(* ===== verification/PsciDemo.v ===== *)
(** * Two RECs, two PEs

    The RD of an active realm (99), a REC with two planes that can run (100, MPIDR
    0) and a REC that is off (101, MPIDR 1).  PE 0 runs the first REC, which asks for
    the second to be turned on; the host completes the request, and in one order of
    the steps an assertion of the RMM fails. *)

From Stdlib Require Import ZArith Lia Bool ZifyBool.
From stdpp Require Import base tactics option list numbers gmap.
From S2P Require Import Prelude.
From S2P Require Import Smc.
From S2P Require Import Utils.
From S2P Require Import Status.
From S2P Require Import Granule.
From S2P Require Import Mem.
From S2P Require Import SmallNames.
From S2P Require Import Sarray.
From S2P Require Import Realm.
From S2P Require Import Rmm.
From S2P Require Import Psci.
From S2P Require Import PsciProps.
From S2P Require Import PsciInv.
From S2P Require Import PsciRun.
From S2P Require Import PsciCall.
From S2P Require Import PsciSafe.

#[local] Existing Instance small_lookup.
#[local] Existing Instance small_pairs.

Definition duo_plane : rec_plane := RecPlane (replicate REC_NR_GPRS 0) 0 0.
Definition duo_rec (g mpidr : Z) (on : bool) : rec :=
  Rec g mpidr on REC_PENDING_NONE 0 duo_plane duo_plane 99 33 1 [0; 0; 0; 0] 0.

Definition duo_descs : list (Z * agranule) :=
  [ (99, AGranule false GRANULE_STATE_RD 2); (100, AGranule false GRANULE_STATE_REC 0);
    (101, AGranule false GRANULE_STATE_REC 0); (102, AGranule false GRANULE_STATE_DELEGATED 0) ].
Definition duo_mem : mem := Mem (list_to_map (prod_map id (encode GRN) <$> duo_descs)) ∅.
Definition duo_map : mpidr_rec_map :=
  MpidrRecMap (SarrayHdr 0x1000 16 4 2) [0; 100 * 4096; 1; 101 * 4096; 0; 0; 0; 0].
Definition duo_state : realms :=
  Realms duo_mem {[ 99 := Rd (sc REALM_ACTIVE 0) [] 1 false false ]} {[ 99 := duo_map ]}
    {[ 100 := duo_rec 100 0 true; 101 := duo_rec 101 1 false ]}.
Definition duo : pworld := PWorld duo_state [P_idle 0; P_idle 0].

Lemma duo_granule g a : (g, a) ∈ duo_descs -> granule_at duo_mem g a.
Proof.
  intros H. unfold duo_descs in H. rewrite !elem_of_cons, elem_of_nil in H.
  destruct H as [[= -> ->]|[[= -> ->]|[[= -> ->]|[[= -> ->]|[]]]]];
    (split; [reflexivity|]); (split; [|reflexivity]); repeat split; cbv; congruence.
Qed.

Lemma duo_granule_inv g a : granule_at duo_mem g a -> (g, a) ∈ duo_descs.
Proof.
  intros Ha. pose proof Ha as (Hd & _). cbn [descs duo_mem] in Hd. apply elem_of_list_to_map_2 in Hd.
  apply list_elem_of_fmap in Hd as ([g' a'] & E & Hin). cbn in E. injection E as -> _.
  by rewrite (granule_at_inj _ _ _ _ Ha (duo_granule g' a' Hin)).
Qed.

Lemma duo_map_ok : rec_map_ok duo_map.
Proof.
  split; [reflexivity|]. exists (list_to_map (entry_of <$> [[0; 100 * 4096]; [1; 101 * 4096]])). split.
  - exists [[0; 100 * 4096]; [1; 101 * 4096]]. split; [|done]. split.
    + split; cbn; try reflexivity; unfold UINT64_MAX; lia.
    + by exists [0; 0; 0; 0].
    + reflexivity.
    + repeat constructor.
    + repeat constructor; cbv; reflexivity.
  - intros k v Hk. apply elem_of_list_to_map_2 in Hk. cbn in Hk. rewrite !elem_of_cons, elem_of_nil in Hk.
    destruct Hk as [[= -> ->]|[[= -> ->]|[]]]; [exists (100 * 4096), 100|exists (101 * 4096), 101]; split; reflexivity.
Qed.

Lemma duo_recs_inv g r : s_recs duo_state !! g = Some r ->
  (g = 100 /\ r = duo_rec 100 0 true) \/ (g = 101 /\ r = duo_rec 101 1 false).
Proof.
  cbn [s_recs duo_state]. intros H. apply lookup_insert_Some in H as [[<- <-]|[_ H]]; [by left|].
  apply lookup_singleton_Some in H as [<- <-]. by right.
Qed.

Lemma duo_inv : pinv duo.
Proof.
  split.
  - intros addr g Hg. apply small_name_inv in Hg as [_ Hr].
    assert (g = 99 \/ g = 100 \/ g = 101 \/ g = 102) as [->|[->|[->| ->]]] by lia;
      eexists; (split; [apply duo_granule; unfold duo_descs; rewrite !elem_of_cons; by eauto 6|done]).
  - intros g r [[-> ->]|[-> ->]]%duo_recs_inv; apply duo_granule; unfold duo_descs; rewrite !elem_of_cons; by eauto 6.
  - intros g a Ha%duo_granule_inv Hs. unfold duo_descs in Ha. rewrite !elem_of_cons, elem_of_nil in Ha.
    destruct Ha as [[= -> ->]|[[= -> ->]|[[= -> ->]|[[= -> ->]|[]]]]]; try discriminate Hs; by eexists.
  - intros g r [[-> ->]|[-> ->]]%duo_recs_inv; (split; [done|by eexists|reflexivity|by left|done]).
  - intros x d Hd. cbn in Hd. apply lookup_singleton_Some in Hd as [<- <-]. split.
    + exists 2. apply duo_granule. unfold duo_descs. by rewrite !elem_of_cons; left.
    + exists REALM_ACTIVE. split; [done|reflexivity].
    + exists duo_map. split; [reflexivity|exact duo_map_ok].
  - intros i p Hi. destruct i as [|[|i]]; cbn in Hi; try discriminate Hi; by injection Hi as <-.
  - reflexivity.
Qed.

(** ** Running a schedule *)

(** Let PE [i] act on each request in turn. *)
Fixpoint run_schedule (steps : list (nat * request)) (w : pworld) : option pworld :=
  match steps with
  | [] => Some w
  | (i, q) :: rest =>
      p ← w_pes w !! i; c ← pe_step p q; r ← c (w_st w);
      run_schedule rest (PWorld (snd r) (<[i := fst r]> (w_pes w)))
  end.

Lemma run_schedule_reachable steps : forall w0 w w', preachable w0 w -> run_schedule steps w = Some w' -> preachable w0 w'.
Proof.
  induction steps as [|[i q] steps IH]; intros w0 w w' Hr Hrun; cbn in Hrun; [by injection Hrun as <-|].
  destruct (w_pes w !! i) as [p|] eqn:Hi; cbn in Hrun; [|discriminate Hrun].
  destruct (pe_step p q) as [c|] eqn:Hq; cbn in Hrun; [|discriminate Hrun].
  destruct (c (w_st w)) as [[p' s']|] eqn:Hc; cbn in Hrun; [|discriminate Hrun].
  eapply IH; [|exact Hrun]. eapply pr_step; [exact Hr|]. by eapply pstep_intro.
Qed.

Lemma run_one_pstep i q w w' : run_schedule [(i, q)] w = Some w' -> pstep w i q w'.
Proof.
  cbn. intros Hrun. destruct (w_pes w !! i) as [p|] eqn:Hi; cbn in Hrun; [|discriminate Hrun].
  destruct (pe_step p q) as [c|] eqn:Hq; cbn in Hrun; [|discriminate Hrun].
  destruct (c (w_st w)) as [[p' s']|] eqn:Hc; cbn in Hrun; [|discriminate Hrun]. injection Hrun as <-. by eapply pstep_intro.
Qed.

(** CPU_ON of MPIDR 1 at 0x1000 with context 7. *)
Definition cpu_on_regs : list Z := SMC64_PSCI_CPU_ON :: 1 :: 0x1000 :: 7 :: replicate 27 0.
Definition cpu_on_plane : rec_plane := RecPlane cpu_on_regs 0x800 0.

Definition pe0 : nat := 0.
Definition pe1 : nat := 1.

(** PE 0 runs the first REC until its CPU_ON call is back at the host. *)
Definition ask : list (nat * request) :=
  [(pe0, Q_rec_enter (100 * 4096) 0); (pe0, Q_admit true); (pe0, Q_realm cpu_on_plane duo_plane [0; 0; 0; 0] 0);
   (pe0, Q_psci); (pe0, Q_leave RMI_SUCCESS)].

(** Both PEs begin to complete the request, PE 1 does, runs the REC again, and
    leaves it in plane 1. *)
Definition race : list (nat * request) :=
  ask ++ [(pe0, Q_complete (100 * 4096) PSCI_RETURN_SUCCESS); (pe1, Q_complete (100 * 4096) PSCI_RETURN_SUCCESS); (pe1, Q_finish);
   (pe1, Q_rec_enter (100 * 4096) 0); (pe1, Q_admit true); (pe1, Q_realm duo_plane duo_plane [0; 0; 0; 0] 1); (pe1, Q_exit);
   (pe1, Q_leave RMI_SUCCESS)].

Definition asked : pworld := Eval vm_compute in default duo (run_schedule ask duo).
Definition raced : pworld := Eval vm_compute in default duo (run_schedule race duo).

Example asked_runs : run_schedule ask duo = Some asked.
Proof. vm_compute. reflexivity. Qed.

Lemma asked_reachable : preachable duo asked.
Proof. eapply run_schedule_reachable; [apply pr_init|exact asked_runs]. Qed.

Lemma asked_inv : pinv asked.
Proof. exact (preachable_inv duo asked duo_inv asked_reachable). Qed.

Lemma raced_reachable : preachable duo raced.
Proof. eapply (run_schedule_reachable race); [apply pr_init|]. vm_compute. reflexivity. Qed.

(** C24: an assertion of [RMI_PSCI_COMPLETE] can fail.  Between its two halves the
    command holds no lock on the calling REC; when the request is meanwhile
    completed by another PE and the REC runs again and exits from an auxiliary plane,
    the second half checks the reference count, which is zero, and then asserts that
    plane 0 is active before it looks at [pending_op] again. *)
Theorem psci_complete_race_asserts :
  exists w calling target, preachable duo w /\ w_pes w !! pe0 = Some (P_complete calling target PSCI_RETURN_SUCCESS) /\
    psci_complete_finish calling target PSCI_RETURN_SUCCESS (w_st w) = None.
Proof.
  exists raced, (100 * 4096), (101 * 4096). split; [exact raced_reachable|]. split; vm_compute; reflexivity.
Qed.

(** ** Witnesses *)

Lemma psci_steps_safe_witness :
  exists c p' s', pe_step (P_idle 0) (Q_rec_enter (100 * 4096) 0) = Some c /\ c (w_st duo) = Some (p', s') /\
    pinv (PWorld s' (<[0%nat := p']> (w_pes duo))).
Proof.
  eexists. destruct (psci_steps_safe duo 0 (P_idle 0) (Q_rec_enter (100 * 4096) 0) _ duo_inv eq_refl eq_refl)
    as [(p' & s' & Hc & Hinv)|(Hc & ? & ? & ? & ? & ? & E & _)]; [|discriminate E].
  exists p', s'. split; [reflexivity|]. split; [exact Hc|exact Hinv].
Defined.

(** PE 0 inside the first REC. *)
Definition inside : pworld := Eval vm_compute in default duo (run_schedule (take 2 ask) duo).
Lemma inside_reachable : preachable duo inside.
Proof. eapply (run_schedule_reachable (take 2 ask)); [apply pr_init|]. vm_compute. reflexivity. Qed.

Lemma rec_execution_exclusive_witness :
  w_pes inside !! 0%nat = Some (P_run 100) /\
  forall j q, w_pes inside !! j = Some q -> holds 100 q = true -> j = 0%nat.
Proof.
  split; [reflexivity|]. destruct (rec_execution_exclusive duo inside 100 0 (P_run 100) duo_inv inside_reachable eq_refl eq_refl) as [H _].
  exact H.
Defined.

(** The second half of the completion, on PE 0. *)
Definition half_done : pworld :=
  Eval vm_compute in default duo (run_schedule [(pe0, Q_complete (100 * 4096) PSCI_RETURN_SUCCESS)] asked).
Definition powered : pworld := Eval vm_compute in default duo (run_schedule [(pe0, Q_finish)] half_done).

Lemma half_done_inv : pinv half_done.
Proof.
  apply (preachable_inv asked half_done asked_inv).
  eapply (run_schedule_reachable [(pe0, Q_complete (100 * 4096) PSCI_RETURN_SUCCESS)]); [apply pr_init|]. vm_compute. reflexivity.
Qed.

Lemma psci_power_on_authorised_witness :
  exists r', s_recs (w_st powered) !! 101 = Some r' /\ runnable r' = true /\ plane_pc (plane_0 r') = 0x1000 /\
    exists calling target gc rc, w_pes half_done !! pe0 = Some (P_complete calling target PSCI_RETURN_SUCCESS) /\
      request_of half_done calling gc rc.
Proof.
  eexists. split; [vm_compute; reflexivity|]. split; [reflexivity|]. split; [reflexivity|].
  destruct (psci_power_on_authorised half_done pe0 Q_finish powered 101 (duo_rec 101 1 false) _ half_done_inv
    ltac:(apply run_one_pstep; vm_compute; reflexivity) ltac:(vm_compute; reflexivity) ltac:(reflexivity) ltac:(vm_compute; reflexivity) ltac:(reflexivity))
    as (calling & target & gc & rc & _ & _ & _ & H1 & H2 & _).
  exists calling, target, gc, rc. split; [exact H1|exact H2].
Defined.

Definition asked_rec : rec := Eval vm_compute in default (duo_rec 0 0 false) (s_recs (w_st asked) !! 100).

Lemma asked_request : request_of asked (100 * 4096) 100 asked_rec.
Proof. split; vm_compute; reflexivity. Qed.

Lemma asked_target : names_target asked_rec (duo_rec 101 1 false).
Proof. split; [reflexivity|]. exists 1. split; reflexivity. Qed.

Lemma psci_complete_progress_witness :
  exists s', smc_psci_complete (100 * 4096) PSCI_RETURN_SUCCESS (w_st asked) = Some (RMI_SUCCESS, s').
Proof.
  destruct (psci_complete_progress asked (100 * 4096) 100 asked_rec 101 (duo_rec 101 1 false) asked_inv asked_request)
    as (s' & H & _); [reflexivity|vm_compute; reflexivity|discriminate|exact asked_target| | |exists s'; exact H].
  - eexists _, _. vm_compute. reflexivity.
  - eexists _, _. vm_compute. reflexivity.
Defined.

(** The first REC about to call, without and with the SVE hint. *)
Definition about_to_call : pworld := Eval vm_compute in default duo (run_schedule (take 3 ask) duo).
Definition calling_rec : rec := Eval vm_compute in default (duo_rec 0 0 false) (s_recs (w_st about_to_call) !! 100).
Definition hint_plane : rec_plane := RecPlane (<[0%nat := Z.lor SMC32_PSCI_VERSION SMC_SVE_HINT]> cpu_on_regs) 0x800 0.
Definition hinted : pworld :=
  Eval vm_compute in default duo (run_schedule [(pe0, Q_realm hint_plane duo_plane [0; 0; 0; 0] 0)] about_to_call).
Definition hinted_rec : rec := Eval vm_compute in default (duo_rec 0 0 false) (s_recs (w_st hinted) !! 100).

Lemma about_inv : pinv about_to_call.
Proof.
  apply (preachable_inv duo about_to_call duo_inv). eapply (run_schedule_reachable (take 3 ask)); [apply pr_init|]. vm_compute. reflexivity.
Qed.
Lemma hinted_inv : pinv hinted.
Proof.
  apply (preachable_inv about_to_call hinted about_inv).
  eapply (run_schedule_reachable [(pe0, Q_realm hint_plane duo_plane [0; 0; 0; 0] 0)]); [apply pr_init|]. vm_compute. reflexivity.
Qed.


Lemma psci_sve_hint_not_supported_witness :
  handle_realm_rsi_psci 100 zero_exit (w_st hinted) =
    Some ((zero_exit, true), with_recs (w_st hinted) (<[100 := returned PSCI_RETURN_NOT_SUPPORTED hinted_rec]> (s_recs (w_st hinted)))).
Proof.
  apply (psci_sve_hint_not_supported hinted 0 100 hinted_rec SMC32_PSCI_VERSION (Z.lor SMC32_PSCI_VERSION SMC_SVE_HINT) hinted_inv);
    [split; vm_compute; reflexivity|vm_compute; reflexivity..].
Defined.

════

*ASSIGNMENT*: When you come to the line containing "From S2P Require Import Smc.", give it and stop; before that, repeat each line of the material exactly from the first one.

*EXERCISE ANSWER*:
(* ===== verification/PsciDemo.v ===== *)
(** * Two RECs, two PEs

    The RD of an active realm (99), a REC with two planes that can run (100, MPIDR
    0) and a REC that is off (101, MPIDR 1).  PE 0 runs the first REC, which asks for
    the second to be turned on; the host completes the request, and in one order of
    the steps an assertion of the RMM fails. *)

From Stdlib Require Import ZArith Lia Bool ZifyBool.
From stdpp Require Import base tactics option list numbers gmap.
From S2P Require Import Prelude.
From S2P Require Import Smc.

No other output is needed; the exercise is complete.